As for what we can expect from her, the decision to produce work has been a decisive part of Louise’s first year, The Tempest last month being a moot point and the first production the Playhouse has been involved in for seven years, excluding the annual pantomime.

“The production was very brave and ridiculously pretty,” she beams. “The designs and music were just beautiful. Producing has been a popular decision with staff. Producing means we can create ownership of our own work. That is the lifeblood of a great theatre.”

Louise also plans to introduce a Playhouse-produced family show over the summer months to rival the annual pantomime and is unapologetic about reaching out to a wider audience.

“The programme at the Oxford Playhouse is very good. We put on a good range from the very best theatre in the country. But I don’t just want to put on radical, iconoclastic, internecine theatre. We are also going to do things like Jeeves and Wooster.

“We’re going to stage the variety of shows which our audience want because we’re here to serve them and ensure they keep coming back. I want people in Oxford to feel the theatre is for them.”

The most popular event in the Playhouse calendar is, of course, the annual pantomime and this year’s Aladdin will be no exception.

Thousands of tickets are already sold for the production which will feature stalwart theatre veteran Nigel Betts in the role of Widow Twankey.

New panto director Steve Marmion is set to replace Peter Duncan after “nine brilliant years”.
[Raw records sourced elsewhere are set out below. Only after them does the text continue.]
(** * aiohomekit: the characteristic value contract

    A shallow embedding of
    [aiohomekit/model/characteristics/characteristic.py]: the class
    [Characteristic] (construction, the guarded write path [set_value],
    the compact transport entry points [set_value_from_ble] and
    [get_value_for_ble], the wire descriptor) and the module-level
    function [check_convert_value].

    Python objects are modelled by the type [pyval]; an exception is a
    value of [exn]; a method of [Characteristic] is a function from the
    object before the call to an outcome and the object after the call.
    The parts of the Python runtime the module relies on ([int], [float],
    [str], [decimal], [struct], [base64], [distutils.util.strtobool]) are
    modelled next to the code, each in its own module. *)

From stdpp Require Import base gmap strings list.
From Stdlib Require Import ZArith Lia Bool List String Ascii Strings.Byte.
From Stdlib Require Import Floats.SpecFloat.
From Stdlib Require Import DecimalString DecimalPos.
Import ListNotations.
Local Open Scope Z_scope.

(** ** Python values *)

(** The objects a characteristic value can be.  [PStr] holds the UTF-8
    encoding of the text, one [ascii] per byte; a [dict] occurs in the
    source only as the empty default of the [dict] format. *)
#[warnings="-register-all"]
Inductive pyval : Type :=
| PNone
| PBool (b : bool)
| PInt (z : Z)
| PFloat (f : spec_float)
| PStr (s : string)
| PBytes (bs : list byte)
| PList (items : list pyval)
| PDictEmpty.

(** Numbers as configuration data has them: [int] or [float]. *)
Inductive num : Type :=
| NInt (z : Z)
| NFloat (f : spec_float).

Definition pyval_of_num (n : num) : pyval :=
  match n with
  | NInt z => PInt z
  | NFloat f => PFloat f
  end.

(** ** Enumerations of the protocol *)

Inductive CharacteristicFormats : Type :=
| Fbool | Fuint8 | Fuint16 | Fuint32 | Fuint64 | Fint | Ffloat
| Fstring | Fdata | Ftlv8 | Farray | Fdict.

(** Modelled from the spec: [CharacteristicPermissions] is declared in
    [permissions.py], which is not among the sources; the spec gives the
    permission set as drawn from read, write, notify and others. *)
Inductive CharacteristicPermissions : Type :=
| paired_read | paired_write | events
| addition_authorization | timed_write | hidden | write_response.

(** Modelled from the spec: [HapStatusCodes] is declared in
    [protocol/statuscodes.py]; these are the four codes the module uses. *)
Inductive HapStatusCodes : Type :=
| CANT_WRITE_READ_ONLY | CANT_READ_WRITE_ONLY | INVALID_VALUE | OUT_OF_RESOURCES.

#[global] Instance CharacteristicFormats_eq_dec : EqDecision CharacteristicFormats.
Proof. solve_decision. Defined.

#[global] Instance CharacteristicPermissions_eq_dec : EqDecision CharacteristicPermissions.
Proof. solve_decision. Defined.

#[global] Instance HapStatusCodes_eq_dec : EqDecision HapStatusCodes.
Proof. solve_decision. Defined.

#[global] Instance byte_eq_decision : EqDecision byte := Byte.byte_eq_dec.

(** ** Exceptions *)

(** What a [FormatError] is raised with: a status code, or the message
    ["{v}" is no valid "{t}"!] built from a value and a format. *)
Inductive FormatErrorArg : Type :=
| FE_status (code : HapStatusCodes)
| FE_no_valid (v : pyval) (t : option CharacteristicFormats).

Inductive exn : Type :=
| CharacteristicPermissionError (code : HapStatusCodes)
| FormatError (arg : FormatErrorArg)
| ValueError
| TypeError
| AttributeError
| OverflowError
| struct_error
| binascii_Error
| UnicodeDecodeError
| InvalidOperation
| DivisionByZero
| DecimalOverflow
| TlvParseException.

(** [isinstance(e, ValueError)]: [binascii.Error] and [UnicodeDecodeError]
    derive from [ValueError]; the [decimal] signals derive from
    [ArithmeticError] and are not [ValueError]s. *)
Definition is_ValueError (e : exn) : bool :=
  match e with
  | ValueError | binascii_Error | UnicodeDecodeError => true
  | _ => false
  end.

Definition is_binascii_Error (e : exn) : bool :=
  match e with
  | binascii_Error => true
  | _ => false
  end.

Definition is_TlvParseException (e : exn) : bool :=
  match e with
  | TlvParseException => true
  | _ => false
  end.

(** ** Outcomes of a computation that may raise *)

Inductive res (A : Type) : Type :=
| Ok (a : A)
| Raise (e : exn).

Arguments Ok {A} a.
Arguments Raise {A} e.

Definition rbind {A B : Type} (r : res A) (k : A -> res B) : res B :=
  match r with
  | Ok a => k a
  | Raise e => Raise e
  end.

(** [try: r except <handles>: raise e'] *)
Definition try_except {A : Type} (r : res A) (handles : exn -> bool) (e' : exn) : res A :=
  match r with
  | Ok a => Ok a
  | Raise e => if handles e then Raise e' else Raise e
  end.

Declare Scope res_scope.
Delimit Scope res_scope with res.
Notation "x <- c1 ;; c2" := (rbind c1 (fun x => c2))
  (at level 100, c1 at next level, right associativity) : res_scope.
Local Open Scope res_scope.

(** ** Text *)

(** Characters are compared by code. *)
Definition code (c : ascii) : Z := Z.of_N (N_of_ascii c).

Definition is_digit (c : ascii) : bool := (48 <=? code c) && (code c <=? 57).

(** The ASCII characters [str.strip] removes; the non-ASCII spaces of
    Unicode are not modelled. *)
Definition is_space (c : ascii) : bool :=
  let n := code c in
  ((9 <=? n) && (n <=? 13)) || ((28 <=? n) && (n <=? 32)).

Definition lower_char (c : ascii) : ascii :=
  let n := code c in
  if (65 <=? n) && (n <=? 90) then ascii_of_N (Z.to_N (n + 32)) else c.

(** [s.lower()] on ASCII letters. *)
Definition lower (s : list ascii) : list ascii := List.map lower_char s.

Fixpoint lstrip (s : list ascii) : list ascii :=
  match s with
  | c :: r => if is_space c then lstrip r else s
  | [] => []
  end.

(** [s.strip()] *)
Definition strip (s : list ascii) : list ascii :=
  List.rev (lstrip (List.rev (lstrip s))).

Definition chars (s : string) : list ascii := list_ascii_of_string s.
Definition text (l : list ascii) : string := string_of_list_ascii l.

(** Longest prefix of decimal digits, and what follows it. *)
Fixpoint span_digits (s : list ascii) : list ascii * list ascii :=
  match s with
  | c :: r =>
      if is_digit c then let '(d, t) := span_digits r in (c :: d, t) else ([], s)
  | [] => ([], [])
  end.

(** Value of a string of decimal digits ([None] when a character is not a
    digit); the empty string counts 0. *)
Definition digits_value (s : list ascii) : option N :=
  option_map N.of_uint (NilEmpty.uint_of_string (text s)).

(** [str(n)] for an [int]. *)
Definition str_of_Z (z : Z) : string := NilZero.string_of_int (Z.to_int z).

(** [str(n)] for a natural number, as a list of characters. *)
Definition digits_of_N (n : N) : list ascii := chars (NilZero.string_of_uint (N.to_uint n)).

Fixpoint ndigits_aux (fuel : nat) (n : Z) : Z :=
  match fuel with
  | O => 1
  | S k => if n <? 10 then 1 else 1 + ndigits_aux k (n / 10)
  end.

(** Number of decimal digits of [n >= 0]; 1 for 0. *)
Definition ndigits (n : Z) : Z := ndigits_aux (Z.to_nat (Z.log2_up n)) n.

(** [len(s)] of a [str]: the number of code points, that is of bytes that
    are not UTF-8 continuation bytes. *)
Definition str_len (s : string) : Z :=
  Z.of_nat (List.length (List.filter (fun c => negb (Z.land (code c) 192 =? 128)) (chars s))).

(** ** Python [float]: IEEE-754 binary64

    A [float] is a [spec_float] in canonical form; arithmetic rounds to
    nearest, ties to even, as the hardware does. *)
Module PyFloat.

Definition prec : Z := 53.
Definition emax : Z := 1024.

Definition zero : spec_float := S754_zero false.

(** [bool(x)]: every float but the zeros is true. *)
Definition truthy (f : spec_float) : bool :=
  match f with
  | S754_zero _ => false
  | _ => true
  end.

(** [float(n)] for an [int n]. *)
Definition of_Z (z : Z) : res spec_float :=
  match binary_normalize prec emax z 0 false with
  | S754_infinity _ => Raise OverflowError
  | f => Ok f
  end.

(** [int(x)]: truncation towards zero. *)
Definition to_Z (f : spec_float) : res Z :=
  match f with
  | S754_zero _ => Ok 0
  | S754_infinity _ => Raise OverflowError
  | S754_nan => Raise ValueError
  | S754_finite s m e =>
      let a := if 0 <=? e then Zpos m * 2 ^ e else Zpos m / 2 ^ (- e) in
      Ok (if s then - a else a)
  end.

(** [x - y] *)
Definition sub (x y : spec_float) : spec_float := SFsub prec emax x y.

(** The float nearest to [p / q] ([0 <= p], [0 < q]) with sign [s]. *)
Definition of_ratio (s : bool) (p q : Z) : spec_float :=
  if p =? 0 then S754_zero s
  else
    let '(m, e, l) := SFdiv_core_binary prec emax p 0 q 0 in
    binary_round_aux prec emax s m e l.

(** The float nearest to [c * 10^e] with sign [s].  Magnitudes beyond
    the range of the format are settled without computing the power. *)
Definition of_decimal (s : bool) (c : Z) (e : Z) : spec_float :=
  if c =? 0 then S754_zero s
  else if 310 <? ndigits c + e - 1 then S754_infinity s
  else if ndigits c + e <? -330 then S754_zero s
  else if 0 <=? e then of_ratio s (c * 10 ^ e) 1
  else of_ratio s c (10 ^ (- e)).

(** The magnitude [m * 2^e] as a fraction. *)
Definition fraction (m : positive) (e : Z) : Z * Z :=
  if 0 <=? e then (Zpos m * 2 ^ e, 1) else (Zpos m, 2 ^ (- e)).

(** [floor (p / q / 10^x)] *)
Definition scaled_floor (p q x : Z) : Z :=
  if 0 <=? x then p / (q * 10 ^ x) else (p * 10 ^ (- x)) / q.

Fixpoint find_adjusted (fuel : nat) (p q x : Z) : Z :=
  match fuel with
  | O => x
  | S k => if 0 <? scaled_floor p q x then x else find_adjusted k p q (x - 1)
  end.

(** The largest [x] with [10^x <= p / q]. *)
Definition adjusted (p q : Z) : Z :=
  find_adjusted 6 p q ((Z.log2 p - Z.log2 q) * 30103 / 100000 + 2).

Definition same (a b : spec_float) : bool :=
  match SFcompare a b with
  | Some Eq => true
  | _ => false
  end.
“Steve Marmion has previously directed pantomime at the Lyric Hammersmith and is a real panto nerd,” Louise enthuses. “He is obsessed about the history, derivation and development of panto.

“Aladdin will be a traditional panto for the 21st century, set in Oxford with a solid cast who reflect the audience we serve. The panto is a great example of theatre as a collective experience in an increasingly isolated world. It’s a place we can all go to together.”

Summing up her first year, Louise says it has been “the best year of my life”.

She adds: “Running a theatre and being able to lead around 100 staff is about the most fun you could ever have! I don’t see this job as a stepping stone to anywhere else.

“My aim is for the Oxford Playhouse to become a world-leading, beacon theatre.”